INPUT DATA:
(** C8, amended.  For a date lower bound with a non-zero timestamp value
    and [d] whole days between it and the clock: for [d <= 0] (a bound in
    the future, or less than a day old) no [dateRestrict] parameter is
    written; for [1 <= d <= 7] the token is [d<d>]; for [8 <= d <= 31] it
    is [w<ceil(d/7)>]; for [32 <= d <= 365] it is [m<ceil(d/30)>]; for
    [d > 365] it is [y<ceil(d/365)>]; and for [d >= 1] the URL is the URL of
    the request without its date bound with [&dateRestrict=<token>]
    inserted. *)
Theorem C8_date_restrict_token (now : Z) (bd : GoogleSearchBindData) (start : Z)
    (site_filter : string) (use_or_sites : bool) :
  has_date_filter bd = true -> date_from bd <> 0 ->
  let d := elapsed_days now (date_from bd) in
  let token := TimestampToDateRestrict now (date_from bd) (date_to bd) in
  let url := BuildGoogleSearchUrl now bd start site_filter use_or_sites in
  let bare := BuildGoogleSearchUrl now (without_date_filter bd) start site_filter use_or_sites in
  (d <= 0 -> token = "" /\ url = bare) /\
  (1 <= d <= 7 -> token = "d" +:+ pretty d) /\
  (8 <= d <= 31 ->
   exists weeks, token = "w" +:+ pretty weeks /\ 7 * (weeks - 1) < d <= 7 * weeks) /\
  (32 <= d <= 365 ->
   exists months, token = "m" +:+ pretty months /\ 30 * (months - 1) < d <= 30 * months) /\
  (365 < d ->
   exists years, token = "y" +:+ pretty years /\ 365 * (years - 1) < d <= 365 * years) /\
  (1 <= d ->
   exists head tail,
     bare = head +:+ tail /\
     url = head +:+ "&dateRestrict=" +:+ token +:+ tail).
Proof.
  intros Hhas Hfrom d token url bare.
  destruct (elapsed_token now (date_from bd) (date_to bd))
    as (Hnone & Hd & Hw & Hm & Hy & Hsafe).
  fold d token in Hnone, Hd, Hw, Hm, Hy, Hsafe.
  assert (bare = url_through_site_search bd start site_filter use_or_sites
                 +:+ url_named_filters (filters bd)) as Hbare.
  { unfold bare. rewrite BuildGoogleSearchUrl_parts. reflexivity. }
  assert (url = url_through_site_search bd start site_filter use_or_sites
                +:+ (if negb (Str.empty token) then "&dateRestrict=" +:+ UrlEncode token
                     else "")
                +:+ url_named_filters (filters bd)) as Hurl.
  { unfold url. rewrite BuildGoogleSearchUrl_parts. unfold date_param. rewrite Hhas.
    destruct (Z.eqb_spec (date_from bd) 0); [contradiction | reflexivity]. }
  split; [|repeat split; try assumption].
  - intros Hle. split; [now apply Hnone|]. rewrite Hurl, Hbare, (Hnone Hle). reflexivity.
  - intros Hge. destruct (Hsafe Hge) as [Hne Henc].
    exists (url_through_site_search bd start site_filter use_or_sites),
           (url_named_filters (filters bd)).
    split; [exact Hbare|]. rewrite Hurl, Henc.
    destruct token; [contradiction|]. simpl. now rewrite !app_assoc_s.
Qed.
Lemma sprite0Overlap_ext (cartMapper : Mapper) (background : list Z)
    (p q : PPU) :
  sameSprites p q ->
  sprite0Overlap p cartMapper background ->
  sprite0Overlap q cartMapper background.
Proof.
  intros Hs (row & x & bg & Hf & Hrest).
  exists row, x, bg. split; [|done].
  by rewrite <- (fetchSprite_ext _ _ _ _ Hs).
Qed.

(** One sprite: only sprite 0 can change the status register, and only
    when it overlaps the background as [sprite0Overlap] says. *)
Lemma renderSprite_frame (cartMapper : Mapper) (background : list Z)
    (i : Z) (s s' : SpriteLine) :
  renderSprite cartMapper background i s = Some s' ->
  sameSprites (sl_ppu s') (sl_ppu s) /\
  (ppuStatus (sl_ppu s') = ppuStatus (sl_ppu s) \/
   sprite0Overlap (sl_ppu s) cartMapper background).
Proof.
  unfold renderSprite. intros Hr.
  destruct (fetchSprite cartMapper (sl_ppu s) i) as [[row|]|] eqn:Hf;
    cbn [mbind option_bind] in Hr; [| |done].
  2:{ injection Hr as <-. split; [done|by left]. }
  apply (forM_inv (fun t =>
           sameSprites (sl_ppu t) (sl_ppu s) /\
           (ppuStatus (sl_ppu t) = ppuStatus (sl_ppu s) \/
            sprite0Overlap (sl_ppu s) cartMapper background))) in Hr;
    [done| |by split; [|left]].
  intros x t t' Hx%upto_range (Hs & Hst) Hp.
  apply spritePixel_frame in Hp as (Hs' & Hst').
  split; [by eapply sameSprites_trans|].
  destruct Hst' as [Heq | (-> & Hxo & Hv & bg & Hbg & Hb)].
  - rewrite Heq. exact Hst.
  - right. exists row, x, bg. done.
Qed.
(** * Sticker Component Analyzer: scene construction and panel intake

    A shallow embedding of the Figma plugin of [src/ui.tsx]: the controller
    half ([processImageAnalysisResults] and the plugin entry point) and the
    panel half ([processClipboardText], [handleJsonFileImport],
    [analyzeImage]).

    The host scene-graph API is an in-memory document: nodes are built as
    values and appended to their parent once complete, styles live in a
    registry searched by name ([getStyleByName], which the source declares
    on [PluginAPI]).  What the sources do not contain is taken as given:
    which fonts the host can load, the two [ComponentBuilder] functions,
    [JSON.parse], the vision and Figma services and [Math.random]. *)

From Stdlib Require Import List String Ascii ZArith QArith Lia Bool Arith DecimalString.
Import ListNotations.
Close Scope Q_scope.
Open Scope string_scope.

Set Implicit Arguments.

(** ** JavaScript numbers

  The program never computes with numbers: it stores them, tests them for
  truthiness ([x || d]) and prints them inside template literals.  The
  type is therefore kept abstract behind these three operations. *)

Class JsNumber := {
  number : Type;
  num_of_Q : Q -> number;          (* value of a numeric literal *)
  num_truthy : number -> bool;     (* ToBoolean: false on 0, -0 and NaN *)
  num_toString : number -> string  (* ToString, as used by template literals *)
}.
(** No line of the model removes a macro. *)
Lemma pp_line_keeps_macros (m : string) (l : line) (st st' : pp_state) :
  pp_line l st = Some st' -> defined m st = true -> defined m st' = true.
Proof.
  unfold defined, mem.
  destruct l; cbn [pp_line]; intros H Hm;
    try (injection H as <-; unfold enter, emit;
         destruct (live st); cbn [macros existsb]; rewrite ?Hm;
         auto using orb_true_r).
  destruct (conds st); [discriminate | injection H as <-; exact Hm].
Qed.

Lemma preprocess_keeps_macros (m : string) (ls : list line) :
  forall st st',
    preprocess ls st = Some st' -> defined m st = true -> defined m st' = true.
Proof.
  induction ls as [|l ls IH]; cbn [preprocess]; intros st st' H Hm.
  - injection H as <-. exact Hm.
  - destruct (pp_line l st) as [st1|] eqn:E; [|discriminate].
    eapply IH; [exact H|]. eapply pp_line_keeps_macros; eauto.
Qed.

(** X2: whatever lines stand between two inclusions of the header (the
    model has no #undef), the second inclusion changes nothing, provided
    the first one stood in live text. *)
Lemma reinclusion_is_void (between : list line) (st : pp_state) :
  live st = true ->
  preprocess (pthread_clock_compat_h ++ between ++ pthread_clock_compat_h) st =
  preprocess (pthread_clock_compat_h ++ between) st.
Proof.
  intros Hl. rewrite app_assoc, preprocess_app.
  destruct (preprocess (pthread_clock_compat_h ++ between) st) as [st2|] eqn:E;
    [|reflexivity].
  apply header_again.
  rewrite preprocess_app, header_once, Hl in E. cbn [andb] in E.
  eapply preprocess_keeps_macros; [exact E|].
  destruct (defined CUDA_SAMPLES_PTHREAD_CLOCK_COMPAT_H_ st) eqn:Hd;
    cbn [negb]; [exact Hd | apply first_pass_guarded].
Qed.

(** C9: from any preprocessor state, n > 0 inclusions of the header in a
    row leave the same state (macros, open conditionals and surviving
    lines, hence the same declarations) as a single inclusion: after the
    first pass the guard macro is defined and every further pass is
    skipped. *)
Theorem include_idempotent (n : nat) (st : pp_state) :
  0 < n ->
  preprocess (concat (repeat pthread_clock_compat_h n)) st =
  preprocess pthread_clock_compat_h st.
Proof.
  intros Hn. destruct n as [|k]; [lia|]. clear Hn.
  revert st. induction k as [|k IH]; intros st.
  - cbn [repeat concat]. now rewrite app_nil_r.
  - change (repeat pthread_clock_compat_h (S (S k)))
      with (pthread_clock_compat_h :: repeat pthread_clock_compat_h (S k)).
    cbn [concat]. rewrite preprocess_app, header_once.
    destruct (live st && negb (defined CUDA_SAMPLES_PTHREAD_CLOCK_COMPAT_H_ st))
      eqn:E.
    + rewrite IH. apply header_again, first_pass_guarded.
    + rewrite IH. now apply header_skipped.
Qed.

Lemma include_idempotent_witness :
  0 < 3 /\
  preprocess (concat (repeat pthread_clock_compat_h 3)) (pp_start []) =
  preprocess pthread_clock_compat_h (pp_start []).
Proof.
  split; [lia | apply (include_idempotent 3 (pp_start [])); lia].
Defined.

(** ** Elaboration lemmas *)

Lemma ctype_eqb_eq (a b : ctype) : ctype_eqb a b = true -> a = b.
Proof.
  revert b; induction a as [|x|x|a IH|r a IH]; intros [|y|y|b|q b];
    cbn [ctype_eqb]; intros H; try discriminate.
  - reflexivity.
  - apply String.eqb_eq in H. now subst.
  - apply String.eqb_eq in H. now subst.
  - f_equal. now apply IH.
  - apply andb_true_iff in H as [Hr Ha].
    apply Bool.eqb_prop in Hr. f_equal; [exact Hr | now apply IH].
Qed.

Lemma has_type_In (t : ctype) (ts : list ctype) :
  has_type t ts = true -> In t ts.
Proof.
  unfold has_type. intros H. apply existsb_exists in H as [u [Hu E]].
  apply ctype_eqb_eq in E. now subst.
Qed.

Lemma has_type_app (t : ctype) (xs ys : list ctype) :
  has_type t (xs ++ ys) = (has_type t xs || has_type t ys)%bool.
Proof. unfold has_type. apply existsb_app. Qed.

Lemma elaborate_app (P : platform) (lang : language) (xs ys : list line) :
  forall sc,
    elaborate P lang (xs ++ ys) sc =
    match elaborate P lang xs sc with
    | Some sc' => elaborate P lang ys sc'
    | None => None
    end.
Proof.
  induction xs as [|x xs IH]; intros sc; cbn [app elaborate].
  - reflexivity.
  - destruct (elab_line P lang x sc); [apply IH | reflexivity].
Qed.

(** A run of prototypes whose type names are all in scope is accepted, and
    each gets the linkage of the place where it stands. *)
Lemma elaborate_prototypes (P : platform) (lang : language)
      (ps : list prototype) :
  forall sc,
    forallb (proto_in_scope sc) ps = true ->
    elaborate P lang (map Fun_decl ps) sc =
    Some {| types := types sc;
            extern_c := extern_c sc;
            functions :=
              functions sc ++
              map (fun p => {| d_proto := p;
                               d_linkage := linkage_here lang sc;
                               d_has_body := false |}) ps;
            objects := objects sc |}.
Proof.
  induction ps as [|p ps IH]; intros sc H; cbn [map elaborate].
  - rewrite app_nil_r. now destruct sc.
  - cbn [forallb] in H. apply andb_true_iff in H as [Hp Hps].
    cbn [elab_line]. unfold add_function. rewrite Hp.
    rewrite IH by exact Hps.
    cbn [types extern_c functions objects]. unfold linkage_here.
    cbn [extern_c]. now rewrite <- app_assoc.
Qed.

(** On a conforming platform the two includes bring every type name of
    the four prototypes into scope. *)
Lemma prototypes_in_scope (P : platform) (sc : scope) :
  conforms P = true ->
  types sc = provides P "pthread.h" ++ provides P "time.h" ->
  forallb (proto_in_scope sc) the_prototypes = true.
Proof.
  unfold conforms. intros H Ht.
  apply andb_true_iff in H as [Hp Hc].
  cbn [forallb posix_pthread_h posix_time_h] in Hp, Hc.
  repeat (match goal with
          | H : (_ && _)%bool = true |- _ => apply andb_true_iff in H as [? ?]
          end).
  unfold the_prototypes, proto_in_scope. rewrite Ht.
  cbn [forallb proto_type_names type_names flat_map app
       pthread_cond_clockwait pthread_mutex_clocklock
       pthread_rwlock_clockrdlock pthread_rwlock_clockwrlock
       abstime clock_id ret_type params p_type].
  rewrite !has_type_app.
  repeat match goal with
         | H : has_type _ _ = true |- _ => rewrite H; clear H
         end.
  cbn [orb andb]. rewrite !orb_true_r. reflexivity.
Qed.

Lemma preprocess_header (ms : list string) :
  mem CUDA_SAMPLES_PTHREAD_CLOCK_COMPAT_H_ ms = false ->
  preprocess_unit ms pthread_clock_compat_h =
  Some ([Include "pthread.h"; Include "time.h"] ++
        (if mem cplusplus ms then [Extern_C_open] else []) ++
        map Fun_decl the_prototypes ++
        (if mem cplusplus ms then [Close_brace] else [])).
Proof.
  intros H. unfold preprocess_unit.
  rewrite header_read by (reflexivity || exact H).
  reflexivity.
Qed.

Lemma guard_not_predefined (lang : language) (extra : list string) :
  mem CUDA_SAMPLES_PTHREAD_CLOCK_COMPAT_H_ extra = false ->
  mem CUDA_SAMPLES_PTHREAD_CLOCK_COMPAT_H_ (predefined lang ++ extra) = false.
Proof.
  intros H. destruct lang; cbn [predefined app]; [exact H|].
  unfold mem in *. cbn [existsb]. rewrite H. reflexivity.
Qed.

Lemma cplusplus_predefined (lang : language) (extra : list string) :
  (lang = Lang_C -> mem cplusplus extra = false) ->
  mem cplusplus (predefined lang ++ extra) =
  match lang with Lang_C => false | Lang_Cxx => true end.
Proof.
  intros H. destruct lang; cbn [predefined app].
  - now apply H.
  - unfold mem. cbn [existsb]. now rewrite String.eqb_refl.
Qed.

(** A unit made of the header alone is accepted in both languages on a
    conforming platform, and ends in the same scope. *)
Lemma translate_header (P : platform) (lang : language) (extra : list string) :
  conforms P = true ->
  mem CUDA_SAMPLES_PTHREAD_CLOCK_COMPAT_H_ extra = false ->
  (lang = Lang_C -> mem cplusplus extra = false) ->
  translate P lang extra pthread_clock_compat_h = Some (header_scope P).
Proof.
  intros HP Hg Hc. unfold translate.
  rewrite preprocess_header by now apply guard_not_predefined.
  rewrite cplusplus_predefined by exact Hc.
  destruct lang.
  - cbn [app elaborate elab_line empty_scope types extern_c functions objects].
    rewrite app_nil_r.
    rewrite elaborate_prototypes by now apply (prototypes_in_scope P).
    reflexivity.
  - cbn [app elaborate elab_line empty_scope types extern_c functions objects].
    rewrite elaborate_app.
    rewrite elaborate_prototypes by now apply (prototypes_in_scope P).
    reflexivity.
Qed.

Lemma find_declared (P : platform) (p : prototype) :
  In p the_prototypes ->
  find_function (fun_name p) (header_scope P) =
  Some {| d_proto := p; d_linkage := C_linkage; d_has_body := false |}.
Proof.
  intros [<-|[<-|[<-|[<-|[]]]]]; reflexivity.
Qed.

Lemma conforms_provides (P : platform) :
  conforms P = true ->
  forall t, In t (posix_pthread_h ++ posix_time_h) ->
            In t (provides P "pthread.h" ++ provides P "time.h").
Proof.
  unfold conforms. intros H t Ht.
  apply andb_true_iff in H as [Hp Hc].
  rewrite forallb_forall in Hp, Hc.
  apply in_or_app. apply in_app_or in Ht as [Ht|Ht].
  - left. now apply has_type_In, Hp.
  - right. now apply has_type_In, Hc.
Qed.

(** ** Running the model *)

Example preprocessed_as_C :
  preprocess_unit (predefined Lang_C) pthread_clock_compat_h =
  Some ([Include "pthread.h"; Include "time.h"] ++ map Fun_decl the_prototypes).
Proof. reflexivity. Qed.

Example preprocessed_as_Cxx :
  preprocess_unit (predefined Lang_Cxx) pthread_clock_compat_h =
  Some ([Include "pthread.h"; Include "time.h"; Extern_C_open] ++
        map Fun_decl the_prototypes ++ [Close_brace]).
Proof. reflexivity. Qed.

Example guard_predefined_yields_nothing :
  preprocess_unit [CUDA_SAMPLES_PTHREAD_CLOCK_COMPAT_H_] pthread_clock_compat_h =
  Some [].
Proof. reflexivity. Qed.
Lemma write_info_returns s a level f :
  well_formed s → a < length (objs s) → ∃ f', write_info s a level f = Ok f'.
Proof.
  intros [Hb _] Ha. destruct (lookup_lt_is_Some_2 _ _ Ha) as [c Hc].
  destruct (Hb a c Hc) as (_ & [xs Hxs] & _).
  unfold write_info. rewrite Hc, Hxs. by eexists.
Qed.

(** On a well-formed store the functions that only read the tree return:
    [get_lowest_clumps], [write_clump_index] and [write_clumps] raise no
    exception and come back after at most as many nested calls as there are
    clumps from the one they start on. *)
Theorem readers_return fuel s a l level fh :
  well_formed s → a < length (objs s) → length (objs s) - a ≤ fuel →
  (∃ leaves, get_lowest_clumps fuel s a l = Ok leaves) ∧
  (∃ f, write_clump_index fuel s a level fh = Ok f) ∧
  (∃ f, write_clumps fuel s a level fh = Ok f).
Proof.
  intros Hwf. revert a l level fh.
  induction fuel as [|fuel IH]; intros a l level fh Ha Hfuel; [lia|].
  destruct (lookup_lt_is_Some_2 _ _ Ha) as [c Hc].
  assert (Hkids : ∀ kids k, children c = Some kids → k ∈ kids →
    k < length (objs s) ∧ length (objs s) - k ≤ fuel).
  { intros kids k Hch Hk.
    destruct (wf_kids _ Hwf a kids k); [by rewrite (children_of_Some s a c)|done|].
    lia. }
  split_and!.
  - simpl. rewrite Hc. simpl.
    destruct (children c) as [[|k kids]|] eqn:Hch; [by eexists| |by eexists].
    destruct (collect_each_returns
                (λ child l, get_lowest_clumps fuel s child (Some l))
                (k :: kids)) with (acc := default [] l) as [r Hr].
    + intros k' l' Hk'. destruct (Hkids _ k' eq_refl Hk').
      by apply (IH k' (Some l') 0 fh).
    + exists r. change (default [] l) with
        (match l with Some l0 => l0 | None => [] end) in Hr. by rewrite Hr.
  - simpl. destruct fh as [name|f].
    + destruct (write_info_returns s a level
        (fwrite ("Clump at level " +:+ pretty level +:+ ":" +:+ nl)
           (foldl (λ f q, fwrite tab f) (open_w name) (seq 0 level))) Hwf Ha)
        as [f1 Hf1].
      rewrite Hf1. simpl. rewrite Hc. simpl.
      destruct (children c) as [[|k kids]|] eqn:Hch; [by eexists| |by eexists].
      destruct (write_each_returns
          (λ child fh, write_clump_index fuel s child (level + 1) (Handle fh))
          (k :: kids)) with (f := fwrite nl f1) as [f2 Hf2].
      * intros k' f' Hk'. destruct (Hkids _ k' eq_refl Hk').
        by apply (IH k' l (level + 1) (Handle f')).
      * rewrite Hf2. by eexists.
    + destruct (write_info_returns s a level
        (fwrite ("Clump at level " +:+ pretty level +:+ ":" +:+ nl)
           (foldl (λ f q, fwrite tab f) f (seq 0 level))) Hwf Ha)
        as [f1 Hf1].
      rewrite Hf1. simpl. rewrite Hc. simpl.
      destruct (children c) as [[|k kids]|] eqn:Hch; [by eexists| |by eexists].
      destruct (write_each_returns
          (λ child fh, write_clump_index fuel s child (level + 1) (Handle fh))
          (k :: kids)) with (f := fwrite nl f1) as [f2 Hf2].
      * intros k' f' Hk'. destruct (Hkids _ k' eq_refl Hk').
        by apply (IH k' l (level + 1) (Handle f')).
      * rewrite Hf2. by eexists.
  - simpl. rewrite Hc. simpl.
    set (f0 := match fh with Handle f => f | Path name => open_w name end).
    assert (∃ f1,
      match children c with
      | Some (_ :: _) => Ok f0
      | _ => f1 ← write_info s a level
                     (fwrite (tabs level +:+ "Clump:" +:+ nl) f0);
             Ok (fwrite nl f1)
      end = Ok f1) as [f1 Hf1].
    { destruct (children c) as [[|? ?]|]; try by eexists.
      - destruct (write_info_returns s a level
          (fwrite (tabs level +:+ "Clump:" +:+ nl) f0) Hwf Ha) as [f1 ->].
        by eexists.
      - destruct (write_info_returns s a level
          (fwrite (tabs level +:+ "Clump:" +:+ nl) f0) Hwf Ha) as [f1 ->].
        by eexists. }
    assert (∃ f2,
      match children c with
      | Some ((_ :: _) as kids) =>
        write_each (λ child fh, write_clumps fuel s child 0 (Handle fh))
                   kids f1
      | _ => Ok f1
      end = Ok f2) as [f2 Hf2].
    { destruct (children c) as [[|k kids]|] eqn:Hch; try by eexists.
      apply write_each_returns. intros k' f' Hk'.
      destruct (Hkids _ k' eq_refl Hk').
      by apply (IH k' l 0 (Handle f')). }
    destruct fh as [name|f]; subst f0; simpl; rewrite Hf1; simpl;
      rewrite Hf2; by eexists.
Qed.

EXERCISE BRIEF:
The output should be exactly the lines above from the line containing "- destruct (pp_line" to the line containing "(** X2: whatever", inclusive, with no other lines.

ANSWER TO THE EXERCISE:
  - destruct (pp_line l st) as [st1|] eqn:E; [|discriminate].
    eapply IH; [exact H|]. eapply pp_line_keeps_macros; eauto.
Qed.

(** X2: whatever lines stand between two inclusions of the header (the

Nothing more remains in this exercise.